Materials provided: Begin

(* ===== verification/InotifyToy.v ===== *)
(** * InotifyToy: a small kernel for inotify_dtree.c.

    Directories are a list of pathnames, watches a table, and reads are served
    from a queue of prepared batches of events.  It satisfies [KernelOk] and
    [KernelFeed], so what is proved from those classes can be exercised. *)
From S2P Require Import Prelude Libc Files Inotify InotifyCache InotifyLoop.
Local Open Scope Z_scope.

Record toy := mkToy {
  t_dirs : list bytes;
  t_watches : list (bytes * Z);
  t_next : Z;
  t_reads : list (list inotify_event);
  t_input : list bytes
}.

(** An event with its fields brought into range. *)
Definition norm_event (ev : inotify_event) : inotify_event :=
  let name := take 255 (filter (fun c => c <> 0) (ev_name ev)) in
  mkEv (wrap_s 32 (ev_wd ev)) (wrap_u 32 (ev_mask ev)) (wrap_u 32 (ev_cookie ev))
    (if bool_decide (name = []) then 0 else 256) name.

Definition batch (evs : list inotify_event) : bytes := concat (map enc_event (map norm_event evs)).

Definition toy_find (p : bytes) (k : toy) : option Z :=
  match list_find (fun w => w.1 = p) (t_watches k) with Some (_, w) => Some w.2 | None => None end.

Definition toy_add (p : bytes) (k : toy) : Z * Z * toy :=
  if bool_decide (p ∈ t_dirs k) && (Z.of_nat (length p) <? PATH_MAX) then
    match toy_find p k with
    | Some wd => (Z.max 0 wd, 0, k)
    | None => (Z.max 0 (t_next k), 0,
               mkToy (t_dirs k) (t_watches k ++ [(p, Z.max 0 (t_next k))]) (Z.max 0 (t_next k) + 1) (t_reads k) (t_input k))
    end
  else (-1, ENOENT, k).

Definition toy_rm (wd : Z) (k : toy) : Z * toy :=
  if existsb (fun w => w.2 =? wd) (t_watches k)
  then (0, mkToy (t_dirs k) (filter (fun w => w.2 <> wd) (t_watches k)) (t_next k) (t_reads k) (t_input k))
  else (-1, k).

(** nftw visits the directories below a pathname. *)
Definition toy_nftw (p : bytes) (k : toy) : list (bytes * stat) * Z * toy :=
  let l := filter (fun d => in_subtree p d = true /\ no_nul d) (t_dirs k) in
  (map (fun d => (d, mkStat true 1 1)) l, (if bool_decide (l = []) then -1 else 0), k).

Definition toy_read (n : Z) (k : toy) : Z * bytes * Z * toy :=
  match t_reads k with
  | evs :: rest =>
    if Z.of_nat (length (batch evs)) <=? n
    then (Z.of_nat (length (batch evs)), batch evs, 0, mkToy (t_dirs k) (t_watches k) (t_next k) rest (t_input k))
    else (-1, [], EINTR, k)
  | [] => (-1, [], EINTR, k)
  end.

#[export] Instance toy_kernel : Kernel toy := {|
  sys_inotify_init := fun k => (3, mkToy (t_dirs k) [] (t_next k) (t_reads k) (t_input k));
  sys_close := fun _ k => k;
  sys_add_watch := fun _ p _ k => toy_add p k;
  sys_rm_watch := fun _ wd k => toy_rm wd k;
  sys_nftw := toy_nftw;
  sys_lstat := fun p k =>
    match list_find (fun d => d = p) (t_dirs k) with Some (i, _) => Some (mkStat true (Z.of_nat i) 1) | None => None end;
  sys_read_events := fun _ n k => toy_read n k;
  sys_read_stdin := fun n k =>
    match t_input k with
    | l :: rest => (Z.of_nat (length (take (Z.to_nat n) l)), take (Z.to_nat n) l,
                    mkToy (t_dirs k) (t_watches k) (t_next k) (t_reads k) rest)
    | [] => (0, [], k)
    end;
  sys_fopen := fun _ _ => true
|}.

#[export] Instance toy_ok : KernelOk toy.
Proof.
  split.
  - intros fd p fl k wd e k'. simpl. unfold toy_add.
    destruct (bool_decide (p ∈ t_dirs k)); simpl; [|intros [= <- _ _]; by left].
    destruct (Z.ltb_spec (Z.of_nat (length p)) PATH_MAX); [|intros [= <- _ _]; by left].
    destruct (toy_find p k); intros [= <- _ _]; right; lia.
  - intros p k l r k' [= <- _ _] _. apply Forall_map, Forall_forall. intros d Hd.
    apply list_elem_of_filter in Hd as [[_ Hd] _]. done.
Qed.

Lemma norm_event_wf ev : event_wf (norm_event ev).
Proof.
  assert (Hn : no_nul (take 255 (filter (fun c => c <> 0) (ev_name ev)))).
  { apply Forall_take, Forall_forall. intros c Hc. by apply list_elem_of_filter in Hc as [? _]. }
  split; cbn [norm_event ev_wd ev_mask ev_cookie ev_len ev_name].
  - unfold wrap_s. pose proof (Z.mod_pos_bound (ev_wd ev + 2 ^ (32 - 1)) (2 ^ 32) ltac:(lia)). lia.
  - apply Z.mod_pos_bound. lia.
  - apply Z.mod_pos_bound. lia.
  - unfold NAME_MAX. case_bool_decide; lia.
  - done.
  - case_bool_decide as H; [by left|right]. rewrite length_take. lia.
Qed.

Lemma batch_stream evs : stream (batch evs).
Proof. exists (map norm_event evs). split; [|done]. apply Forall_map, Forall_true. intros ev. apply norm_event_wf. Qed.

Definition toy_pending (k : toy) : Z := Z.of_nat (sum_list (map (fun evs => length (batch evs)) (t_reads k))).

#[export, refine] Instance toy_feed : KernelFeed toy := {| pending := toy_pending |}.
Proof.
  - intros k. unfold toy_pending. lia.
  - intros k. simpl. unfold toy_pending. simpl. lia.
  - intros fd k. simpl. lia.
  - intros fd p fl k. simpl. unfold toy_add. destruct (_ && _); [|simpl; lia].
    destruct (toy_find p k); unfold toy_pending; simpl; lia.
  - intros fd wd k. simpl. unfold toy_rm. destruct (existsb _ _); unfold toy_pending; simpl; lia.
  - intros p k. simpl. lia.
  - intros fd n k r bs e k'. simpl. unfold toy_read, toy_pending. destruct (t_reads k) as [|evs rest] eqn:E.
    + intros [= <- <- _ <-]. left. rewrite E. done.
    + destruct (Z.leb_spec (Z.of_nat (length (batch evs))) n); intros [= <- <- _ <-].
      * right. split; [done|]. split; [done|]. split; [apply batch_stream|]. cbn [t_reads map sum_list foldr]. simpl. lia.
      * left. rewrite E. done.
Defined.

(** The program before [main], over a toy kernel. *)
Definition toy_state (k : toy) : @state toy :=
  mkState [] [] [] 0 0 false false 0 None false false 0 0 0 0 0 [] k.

Materials provided: End
Materials provided: Begin

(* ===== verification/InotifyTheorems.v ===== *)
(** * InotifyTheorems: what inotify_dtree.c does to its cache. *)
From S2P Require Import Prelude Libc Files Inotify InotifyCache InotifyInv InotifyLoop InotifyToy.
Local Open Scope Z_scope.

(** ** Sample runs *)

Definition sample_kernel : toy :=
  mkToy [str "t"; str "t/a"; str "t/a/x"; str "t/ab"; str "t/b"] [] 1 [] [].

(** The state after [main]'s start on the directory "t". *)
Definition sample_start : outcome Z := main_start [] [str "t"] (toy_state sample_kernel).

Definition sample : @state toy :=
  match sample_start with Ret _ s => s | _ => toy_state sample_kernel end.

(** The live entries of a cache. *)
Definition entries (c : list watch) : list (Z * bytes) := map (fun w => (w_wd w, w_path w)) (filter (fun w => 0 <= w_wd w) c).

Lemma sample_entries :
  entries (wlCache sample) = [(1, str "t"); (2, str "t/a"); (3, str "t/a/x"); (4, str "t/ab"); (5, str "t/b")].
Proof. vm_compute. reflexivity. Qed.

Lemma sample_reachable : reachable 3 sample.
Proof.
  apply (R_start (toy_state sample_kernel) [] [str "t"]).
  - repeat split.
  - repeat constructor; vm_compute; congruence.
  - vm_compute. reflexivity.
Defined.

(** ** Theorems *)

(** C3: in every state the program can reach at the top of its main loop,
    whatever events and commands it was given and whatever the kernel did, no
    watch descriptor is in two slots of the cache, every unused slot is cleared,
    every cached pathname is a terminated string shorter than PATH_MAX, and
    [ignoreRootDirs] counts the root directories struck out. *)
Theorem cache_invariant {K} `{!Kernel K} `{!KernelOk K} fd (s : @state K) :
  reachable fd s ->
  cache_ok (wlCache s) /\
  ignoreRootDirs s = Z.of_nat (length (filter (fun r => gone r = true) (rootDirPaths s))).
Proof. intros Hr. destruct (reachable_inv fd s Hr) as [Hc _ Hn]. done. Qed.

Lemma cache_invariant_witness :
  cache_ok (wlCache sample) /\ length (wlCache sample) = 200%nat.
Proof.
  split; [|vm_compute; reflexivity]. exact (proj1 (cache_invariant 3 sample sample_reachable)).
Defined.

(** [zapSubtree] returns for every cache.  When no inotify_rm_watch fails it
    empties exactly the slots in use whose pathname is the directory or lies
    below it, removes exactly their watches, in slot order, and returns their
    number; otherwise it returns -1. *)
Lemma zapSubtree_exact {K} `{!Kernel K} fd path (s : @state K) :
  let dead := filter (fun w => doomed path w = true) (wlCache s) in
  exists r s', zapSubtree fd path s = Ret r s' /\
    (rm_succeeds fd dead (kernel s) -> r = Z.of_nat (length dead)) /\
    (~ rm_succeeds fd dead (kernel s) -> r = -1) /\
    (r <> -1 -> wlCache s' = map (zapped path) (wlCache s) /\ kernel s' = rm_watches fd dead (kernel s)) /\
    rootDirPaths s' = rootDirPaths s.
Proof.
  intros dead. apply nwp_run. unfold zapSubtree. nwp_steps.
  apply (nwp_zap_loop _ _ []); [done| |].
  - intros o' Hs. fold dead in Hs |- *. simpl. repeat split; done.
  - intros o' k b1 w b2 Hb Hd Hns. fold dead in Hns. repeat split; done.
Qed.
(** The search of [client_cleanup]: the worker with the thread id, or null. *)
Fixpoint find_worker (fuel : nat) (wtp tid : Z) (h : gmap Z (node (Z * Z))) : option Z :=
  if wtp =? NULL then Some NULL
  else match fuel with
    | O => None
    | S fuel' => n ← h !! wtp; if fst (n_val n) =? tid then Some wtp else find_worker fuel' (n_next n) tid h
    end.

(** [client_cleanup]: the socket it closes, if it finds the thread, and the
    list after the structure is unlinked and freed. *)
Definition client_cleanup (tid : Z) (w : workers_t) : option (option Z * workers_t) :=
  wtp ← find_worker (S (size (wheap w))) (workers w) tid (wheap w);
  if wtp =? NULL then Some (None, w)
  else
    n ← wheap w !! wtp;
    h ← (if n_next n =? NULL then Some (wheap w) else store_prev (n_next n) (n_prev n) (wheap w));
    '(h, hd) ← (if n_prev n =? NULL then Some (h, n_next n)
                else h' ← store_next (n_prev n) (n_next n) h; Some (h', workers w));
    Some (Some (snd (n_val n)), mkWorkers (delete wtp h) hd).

Materials provided: End
Materials provided: Begin

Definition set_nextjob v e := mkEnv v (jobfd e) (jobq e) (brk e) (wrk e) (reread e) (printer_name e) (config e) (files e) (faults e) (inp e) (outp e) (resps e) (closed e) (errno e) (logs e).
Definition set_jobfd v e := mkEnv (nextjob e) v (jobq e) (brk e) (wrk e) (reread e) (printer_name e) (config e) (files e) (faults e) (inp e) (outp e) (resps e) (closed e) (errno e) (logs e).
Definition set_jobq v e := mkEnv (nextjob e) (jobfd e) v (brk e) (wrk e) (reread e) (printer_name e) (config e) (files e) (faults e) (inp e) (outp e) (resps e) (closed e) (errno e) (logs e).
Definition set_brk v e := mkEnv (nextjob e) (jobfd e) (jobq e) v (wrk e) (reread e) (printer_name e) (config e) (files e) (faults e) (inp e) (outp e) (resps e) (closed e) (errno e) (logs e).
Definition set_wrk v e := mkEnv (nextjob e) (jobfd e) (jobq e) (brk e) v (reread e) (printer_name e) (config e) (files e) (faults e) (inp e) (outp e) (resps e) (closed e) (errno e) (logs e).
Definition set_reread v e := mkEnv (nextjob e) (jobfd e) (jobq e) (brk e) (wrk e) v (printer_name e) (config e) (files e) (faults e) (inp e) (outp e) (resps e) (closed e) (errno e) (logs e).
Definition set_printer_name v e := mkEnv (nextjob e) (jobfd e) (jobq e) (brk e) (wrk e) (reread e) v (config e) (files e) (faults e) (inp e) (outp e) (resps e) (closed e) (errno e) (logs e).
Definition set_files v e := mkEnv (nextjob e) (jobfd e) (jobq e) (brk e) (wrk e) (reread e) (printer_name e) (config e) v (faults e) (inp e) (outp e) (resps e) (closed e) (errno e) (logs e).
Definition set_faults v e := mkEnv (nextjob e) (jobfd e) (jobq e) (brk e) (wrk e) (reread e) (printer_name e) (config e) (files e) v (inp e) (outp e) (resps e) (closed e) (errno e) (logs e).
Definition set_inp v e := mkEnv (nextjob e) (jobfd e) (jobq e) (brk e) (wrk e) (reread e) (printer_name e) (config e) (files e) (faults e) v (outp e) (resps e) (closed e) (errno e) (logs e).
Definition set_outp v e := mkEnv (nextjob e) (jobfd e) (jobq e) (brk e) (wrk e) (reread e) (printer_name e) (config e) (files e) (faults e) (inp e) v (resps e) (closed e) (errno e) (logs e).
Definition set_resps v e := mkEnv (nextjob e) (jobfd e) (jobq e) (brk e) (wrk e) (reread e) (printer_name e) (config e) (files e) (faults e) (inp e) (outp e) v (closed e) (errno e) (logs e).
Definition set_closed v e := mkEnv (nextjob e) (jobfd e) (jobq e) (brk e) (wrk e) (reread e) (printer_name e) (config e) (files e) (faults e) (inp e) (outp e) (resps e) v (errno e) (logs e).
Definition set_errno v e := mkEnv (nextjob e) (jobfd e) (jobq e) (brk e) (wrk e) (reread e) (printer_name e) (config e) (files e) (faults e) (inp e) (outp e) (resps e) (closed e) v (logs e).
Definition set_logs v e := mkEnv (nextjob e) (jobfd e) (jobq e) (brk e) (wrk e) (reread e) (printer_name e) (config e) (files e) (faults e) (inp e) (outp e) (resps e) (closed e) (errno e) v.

Materials provided: End

* **Problem to solve**:
Copy the entries above exactly, but only from the line holding "- intros fd p fl k wd" through the line holding "destruct (toy_find p k); unfold", both included.

* **Result below**:
  - intros fd p fl k wd e k'. simpl. unfold toy_add.
    destruct (bool_decide (p ∈ t_dirs k)); simpl; [|intros [= <- _ _]; by left].
    destruct (Z.ltb_spec (Z.of_nat (length p)) PATH_MAX); [|intros [= <- _ _]; by left].
    destruct (toy_find p k); intros [= <- _ _]; right; lia.
  - intros p k l r k' [= <- _ _] _. apply Forall_map, Forall_forall. intros d Hd.
    apply list_elem_of_filter in Hd as [[_ Hd] _]. done.
Qed.

Lemma norm_event_wf ev : event_wf (norm_event ev).
Proof.
  assert (Hn : no_nul (take 255 (filter (fun c => c <> 0) (ev_name ev)))).
  { apply Forall_take, Forall_forall. intros c Hc. by apply list_elem_of_filter in Hc as [? _]. }
  split; cbn [norm_event ev_wd ev_mask ev_cookie ev_len ev_name].
  - unfold wrap_s. pose proof (Z.mod_pos_bound (ev_wd ev + 2 ^ (32 - 1)) (2 ^ 32) ltac:(lia)). lia.
  - apply Z.mod_pos_bound. lia.
  - apply Z.mod_pos_bound. lia.
  - unfold NAME_MAX. case_bool_decide; lia.
  - done.
  - case_bool_decide as H; [by left|right]. rewrite length_take. lia.
Qed.

Lemma batch_stream evs : stream (batch evs).
Proof. exists (map norm_event evs). split; [|done]. apply Forall_map, Forall_true. intros ev. apply norm_event_wf. Qed.

Definition toy_pending (k : toy) : Z := Z.of_nat (sum_list (map (fun evs => length (batch evs)) (t_reads k))).

#[export, refine] Instance toy_feed : KernelFeed toy := {| pending := toy_pending |}.
Proof.
  - intros k. unfold toy_pending. lia.
  - intros k. simpl. unfold toy_pending. simpl. lia.
  - intros fd k. simpl. lia.
  - intros fd p fl k. simpl. unfold toy_add. destruct (_ && _); [|simpl; lia].
    destruct (toy_find p k); unfold toy_pending; simpl; lia.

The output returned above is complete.